§ **INPUT RECORDS**

•••

(** X7. When the first buffer is a whole number [k >= 1] of windows, the
    profile of a concatenation is the profile of the first buffer followed
    by that of the second (if the second holds at least one window) or by
    the entropy of the second as one last block (if it is shorter, and not
    empty). *)
Theorem profile_of_concatenation (xs ys : list byte) (k : nat) (w : Z) :
  (0 < w)%Z -> (1 <= k)%nat -> length xs = (k * Z.to_nat w)%nat ->
  exists first,
    Visualize.calculate_local_entropy xs w = Ok first
    /\ length first = k
    /\ ((w <= Z.of_nat (length ys))%Z ->
        exists second,
          Visualize.calculate_local_entropy ys w = Ok second
          /\ Visualize.calculate_local_entropy (xs ++ ys) w
             = Ok (first ++ second))
    /\ ((0 < Z.of_nat (length ys) < w)%Z ->
        Visualize.calculate_local_entropy (xs ++ ys) w
        = Ok (first ++ [Scanner.calculate_entropy ys])).
Proof.
  intros Hw Hk Hlen.
  assert (Hw' : (0 < Z.to_nat w)%nat) by lia.
  assert (Hxs : (w <= Z.of_nat (length xs))%Z) by nia.
  eexists. split; [apply local_entropy_chunks; assumption|].
  split.
  { rewrite length_map, length_seq, Hlen.
    rewrite <- (Nat.add_0_r (k * Z.to_nat w)), ceil_div_add_multiple,
      ceil_div_zero by assumption. lia. }
  split.
  - intros Hys. eexists. split; [apply local_entropy_chunks; assumption|].
    rewrite local_entropy_chunks by (rewrite ?length_app; lia).
    f_equal. apply chunks_app with k; assumption.
  - intros Hys.
    rewrite local_entropy_chunks by (rewrite ?length_app; lia).
    f_equal. rewrite (chunks_app xs ys k) by assumption. f_equal.
    rewrite (ceil_div_step (length ys)) by lia.
    replace (length ys - Z.to_nat w)%nat with 0%nat by lia.
    rewrite ceil_div_zero by assumption.
    cbn [seq map]. rewrite Nat.mul_0_l, Nat.mul_1_l.
    unfold slice. rewrite Nat.sub_0_r, drop_0, take_ge by lia. reflexivity.
Qed.

Lemma profile_of_concatenation_witness :
  exists first,
    Visualize.calculate_local_entropy [x00; x01; x02; x03] 2 = Ok first
    /\ length first = 2%nat
    /\ ((2 <= Z.of_nat (length [x0a; x0a; x0b]))%Z ->
        exists second,
          Visualize.calculate_local_entropy [x0a; x0a; x0b] 2 = Ok second
          /\ Visualize.calculate_local_entropy
               ([x00; x01; x02; x03] ++ [x0a; x0a; x0b]) 2
             = Ok (first ++ second))
    /\ ((0 < Z.of_nat (length [x0a; x0a; x0b]) < 2)%Z ->
        Visualize.calculate_local_entropy
          ([x00; x01; x02; x03] ++ [x0a; x0a; x0b]) 2
        = Ok (first ++ [Scanner.calculate_entropy [x0a; x0a; x0b]])).
Proof.
  apply (profile_of_concatenation [x00; x01; x02; x03] [x0a; x0a; x0b] 2 2);
    [lia|lia|reflexivity].
Defined.

(** ** The model path of [scan_file] *)

Lemma fold_Rmax_ge_init (rest : list R) (x : R) : x <= fold_left Rmax rest x.
Proof.
  revert x; induction rest as [|y rest IH]; intros x; simpl; [lra|].
  eapply Rle_trans; [apply (Rmax_l x y)|apply IH].
Qed.

Lemma fold_Rmax_ge_all (rest : list R) (x : R) :
  Forall (fun y => y <= fold_left Rmax rest x) rest.
Proof.
  revert x; induction rest as [|y rest IH]; intros x; simpl; constructor.
  - eapply Rle_trans; [apply (Rmax_r x y)|apply fold_Rmax_ge_init].
  - apply IH.
Qed.

Lemma fold_Rmax_in (rest : list R) (x : R) :
  fold_left Rmax rest x ∈ x :: rest.
Proof.
  revert x; induction rest as [|y rest IH]; intros x; simpl.
  - left.
  - specialize (IH (Rmax x y)).
    apply elem_of_cons in IH. destruct IH as [Heq|Hin].
    + rewrite Heq. unfold Rmax. destruct (Rle_dec x y).
      * right; left.
      * left.
    + right; right. exact Hin.
Qed.

Lemma Rsum_le_length_max (row : list R) (top : R) :
  Forall (fun p => p <= top) row -> Rsum row <= INR (length row) * top.
Proof.
  induction 1 as [|p row Hp _ IH].
  - simpl. lra.
  - change (Rsum (p :: row)) with (p + Rsum row).
    change (length (p :: row)) with (S (length row)).
    rewrite S_INR. lra.
Qed.

Lemma heuristic_starts_with_banner (entropy : R) (file_size : Z) :
  exists rest,
    Scanner._heuristic_scan entropy file_size
    = Scanner.LUsingHeuristic :: rest.
Proof. unfold Scanner._heuristic_scan. eauto. Qed.

(** X10. With numpy and a model whose truth test passed, the scan prints
    the pair [Verdict: st], [Confidence: c] and nothing else exactly when
    [predict] returns a non-empty label array whose first label gives [st]
    (MALICIOUS for 1, BENIGN for any other label) and either the model has
    no [predict_proba] and [c] is 100, or its [predict_proba] returns floats
    with a non-empty first row and [c] is 100 times the largest of them. *)
Theorem model_answer_used (self : Scanner.SimpleScanner) (m : Scanner.Model)
    (entropy : R) (file_size : Z) (st : Scanner.Status) (c : R) :
  Scanner.model self = Some m ->
  Scanner.classify true self entropy file_size
  = [Scanner.LVerdict st; Scanner.LConfidence c]
  <-> exists label labels,
        Scanner.predict m entropy file_size = Ok (label :: labels)
        /\ st = (if (label =? 1)%Z then Scanner.MALICIOUS
                 else Scanner.BENIGN)
        /\ ((Scanner.predict_proba m = None
             /\ Scanner.predict_proba_objects m = None
             /\ c = 100)
            \/ exists proba p row more,
                 Scanner.predict_proba m = Some proba
                 /\ proba entropy file_size = Ok ((p :: row) :: more)
                 /\ c = fold_left Rmax row p * 100).
Proof.
  intros Hmodel.
  unfold Scanner.classify, Scanner.model_scan, bind. rewrite Hmodel.
  destruct (heuristic_starts_with_banner entropy file_size) as [rest Hh].
  split.
  - intros Hout.
    destruct (Scanner.predict m entropy file_size) as [prediction|e];
      [|rewrite Hh in Hout; discriminate Hout].
    destruct (Scanner.predict_proba m) as [proba|].
    + destruct (proba entropy file_size) as [[|[|p row] more]|e] eqn:Hproba;
        simpl in Hout; try (rewrite Hh in Hout; discriminate Hout).
      destruct prediction as [|label labels];
        simpl in Hout; [rewrite Hh in Hout; discriminate Hout|].
      injection Hout as <- <-.
      exists label, labels. split; [reflexivity|]. split; [reflexivity|].
      right. exists proba, p, row, more. auto.
    + destruct (Scanner.predict_proba_objects m) as [proba|].
      * destruct (proba entropy file_size) as [e'|e];
          simpl in Hout; [|rewrite Hh in Hout; discriminate Hout].
        destruct prediction as [|label labels];
          simpl in Hout; rewrite Hh in Hout; discriminate Hout.
      * destruct prediction as [|label labels];
          simpl in Hout; [rewrite Hh in Hout; discriminate Hout|].
        injection Hout as <- <-.
        exists label, labels. auto 10.
  - intros (label & labels & -> & -> &
            [(-> & -> & ->)|(proba & p & row & more & -> & -> & ->)]);
      reflexivity.
Qed.

Lemma model_answer_used_witness :
  Scanner.classify true (scanner_with (labelling_model 1)) (1 / 2) 500
  = [Scanner.LVerdict Scanner.MALICIOUS; Scanner.LConfidence 100]
  <-> exists label labels,
        Scanner.predict (labelling_model 1) (1 / 2) 500
        = Ok (label :: labels)
        /\ Scanner.MALICIOUS = (if (label =? 1)%Z then Scanner.MALICIOUS
                                else Scanner.BENIGN)
        /\ ((Scanner.predict_proba (labelling_model 1) = None
             /\ Scanner.predict_proba_objects (labelling_model 1) = None
             /\ 100 = 100)
            \/ exists proba p row more,
                 Scanner.predict_proba (labelling_model 1) = Some proba
                 /\ proba (1 / 2) 500%Z = Ok ((p :: row) :: more)
                 /\ 100 = fold_left Rmax row p * 100).
Proof.
  apply (model_answer_used (scanner_with (labelling_model 1))
                           (labelling_model 1) (1 / 2) 500
                           Scanner.MALICIOUS 100).
  reflexivity.
Defined.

•••

§ **WHAT IS NEEDED**
Compute the number of lines in the entries above that hold the word "Hout"; the answer must contain nothing else.

§ **RESPONSE**
9